Así, en 2016 comenzaba la travesía de este joven músico.

Se mantuvo tocando con la Filarmónica de Montevideo, con la Banda Sinfónica y con la Ossodre. También estuvo invitado en varias orquestas de Argentina, en la Orquesta de las Américas y en una Orquesta Internacional de Corea, hasta que su profesor, que había estudiado en Berlín, le dijo que fuera allí a probar.

Estuvo dos años dudando hasta que se decidió.

Fue con la idea de probarse haciendo audiciones. Así llegó a la Academia de la Filarmónica de Berlín (“lo hice de caradura, porque si uno lo piensa mucho no lo termina haciendo”, dice), una de las mejores del mundo a la que se presentan músicos de todos lados. En la primera audición eran 120 cornistas, en la segunda ronda quedaron seis, y la tercera ronda es con los dos finalistas. “No gané, pero llegué a la final dentro de toda esa gente, y recién llegado a Europa. Para mi ya era ganar”, comenta.

“Mi plan era ir, intentar y disfrutar de la primera ronda. No me imaginaba en la final”.

El cornista de la Filarmónica de Berlín, Stefan Jezierski lo becó para que sea su alumno durante un año.

Pidió ayuda al Fonam y ganó la beca en 2018. “Me quedé en Berlín ocho meses porque lo que quería era hacer mi licenciatura de música con especialización en Corno, pero entrar en una Universidad, se presentan muchos para hacer una licenciatura”, dijo.

La gente le decía que era imposible entrar a la cátedra del Profesor Christian Lampert, porque no acepta a nadie, menos a quien no conoce. Igual fue y se presentó. No perdía nada con intentar.
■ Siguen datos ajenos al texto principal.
(* ===== verification/MallocHeap.v ===== *)
(** * The memory allocator keeps its promises (threads/malloc.c)

    Start-up establishes the invariant of MallocSpec; [malloc], [free] and [realloc]
    keep it; and the allocator is one the interface of Allocator describes, so that
    what is proved of its clients holds on top of it. *)

From S2P Require Import Prelude Bitmap FsState Palloc CList CListSpec CListArray Allocator Malloc MallocSpec.

(** ** Start-up *)

Section Init.
Context (descs_addr : Z).

(** The array of descriptors, in the kernel's data, is apart from the pool of pages. *)
Record boot_ok (s : mstate) : Prop := {
  bo_pools : pools_ok (mpools s);
  bo_arenas : arenas s = ∅;
  bo_descs : descs s = [];
  bo_addr : 0 ≤ descs_addr;
  bo_cells x : inside (stride := 48) (descs_addr + 8) 7 x → is_Some (links s !! x);
  bo_static x : inside (stride := 48) (descs_addr + 8) 7 x → ¬
    base (kernel_pool (mpools s)) ≤ x < base (kernel_pool (mpools s)) + 4096 * bit_cnt (used_map (kernel_pool (mpools s))) }.

Lemma bsize_step j : (j < 7)%nat → u32 (bsize j * 2) = bsize (S j) ∧ (bsize j <? PGSIZE / 2) = true ∧
  (PGSIZE - SIZEOF_ARENA) / bsize j = bcount j.
Proof. revert j. apply small_cases; done. Qed.

Lemma std_descs_snoc j : std_desc descs_addr <$> seqZ 0 (Z.of_nat (S j)) =
  (std_desc descs_addr <$> seqZ 0 (Z.of_nat j)) ++ [std_desc descs_addr (Z.of_nat j)].
Proof. by rewrite Nat2Z.inj_succ, <-Z.add_1_r, seqZ_app, fmap_app by lia. Qed.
Quedó en primer lugar y en junio del año pasado se graduó. “En todo momento no pensé que lo pudiera lograr. No sabía alemán, tampoco tocar piano y lo pedían como complementario, y me tuve que ponerme a estudiar por horas”, dice.

Ha sido todo muy rápido en la carrera de Barbé, quien hacía audiciones en orquestas antes de terminar su licenciatura. Como pasaba de ronda, signo de un buen nivel, decidió hacer un Master en Suiza. ”Di el examen de ingreso un viernes, y el lunes hice la audición para la Orquesta de Radio de Viena y la gané. Entonces tuve que cancelar todo lo de Suiza y empezar un nuevo plan”, dice.

En sus planes no estaba integrar la orquesta de Viena, al menos no con esta edad. “Me imaginaba estar en este lugar con 35 años, con 30. No imaginaba ganar con 25 años”, dice.

Su próximo paso es disfrutar. “He estado tocando en muchas orquestas, en festivales y me quiero quedar a disfrutar de mi orquesta, mis colegas, y de esta ciudad increíble. Pero me conozco y sé que no voy a quedarme acá. Agarro todo, me voy y ya está. Mi plan es disfrutar de la orquesta, terminar mi Master y dejar que me sorprenda la vida”, comenta.